* **WHAT THE TASK ASKS**
From the data, return each line holding the word "option".
============================================================
(** C24: The memory of the packets is safe, over any history of the threads: as long
    as they give back and write to only buffers they have, [pbuf_get], [pbuf_free],
    [pbuf_free_many] and [worker_free_buffers] return without an access outside of
    the cells and leave every other buffer in use as it was; [pbuf_get] answers with
    a buffer that is not in use, of the size for the packet, unless there is none or
    no memory.  No two buffers in use overlap.  Every cell is free in the arena of its
    size, on the list of one worker, or in use, once, and when the workers have ended
    and no packet is left all cells are back in their arenas. *)
Theorem packet_memory_safe s used :
  buf_reach s used ->
  base.NoDup used /\
  (forall p q, p ∈ used -> q ∈ used -> p <> q ->
    p + pbuf_size + h_buf_len (hdr_at s.(bs_mem) p) <= q \/ q + pbuf_size + h_buf_len (hdr_at s.(bs_mem) q) <= p) /\
  (exists gs, Forall2 (heads_ok s.(bs_mem)) s.(bs_workers) gs /\
    forall k, let free := free_cells (s.(bs_mem).(pbuf_cells) k) in
      base.NoDup (free ++ pooled k gs ++ of_class s.(bs_mem) k used) /\
      cellstatus (s.(bs_mem).(pbuf_cells) k) = (zlen free + zlen (pooled k gs) + zlen (of_class s.(bs_mem) k used), zlen free)) /\
  (s.(bs_workers) = [] -> used = [] ->
    forall k, fst (cellstatus (s.(bs_mem).(pbuf_cells) k)) = snd (cellstatus (s.(bs_mem).(pbuf_cells) k))) /\
  forall op, buf_allowed op s used -> exists s' p, buf_exec op s = Some (s', p) /\ answer op s' p used /\ kept op s s' used.
Proof.
  intros [gs H]%reach_sys_inv. split; [by eapply used_NoDup|]. split; [intros p q; by eapply used_apart|].
  split; [exists gs; split; [apply H|]; intros k; by apply status_spec|]. split.
  - intros Hw -> k. destruct (status_spec s [] gs k H) as [_ ->]. destruct (si_workers _ _ _ H); [cbn; unfold zlen; cbn; lia|done].
  - intros op Ha. destruct (exec_op_spec op s used gs H Ha) as (s' & p & gs' & E & A & K & _). by exists s', p.
Qed.
End Buffers.

(** Blocks of 4096 bytes, for the three arenas in turn. *)
Definition demo_mmaps (k : pool_class) (n : nat) : option Z :=
  Some (4096 * (3 * Z.of_nat n + match k with PoolSmall => 1 | PoolMedium => 2 | PoolLarge => 3 end)).

Lemma demo_mmaps_ok : mmaps_ok demo_mmaps 8 4.
Proof.
  split; [intros k; split|]; unfold demo_mmaps.
  - intros i b E. injection E as <-. destruct k; lia.
  - intros i b E. injection E as <-. apply Z.divide_mul_l. by exists 512.
  - intros i j b c Hij E1 E2. injection E1 as <-. injection E2 as <-. destruct k; lia.
  - intros k k' i j b c Hk E1 E2. injection E1 as <-. injection E2 as <-. destruct k, k'; try done; lia.
Qed.

Definition demo_start : option bufsys :=
  m ← pbuf_init demo_mmaps 136 8 4; '(s, _) ← buf_exec demo_mmaps WorkerStart (mk_bufsys m []); Some s.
============================================================
* **FINAL ANSWER**
Definition demo_mmaps (k : pool_class) (n : nat) : option Z :=
Definition demo_start : option bufsys :=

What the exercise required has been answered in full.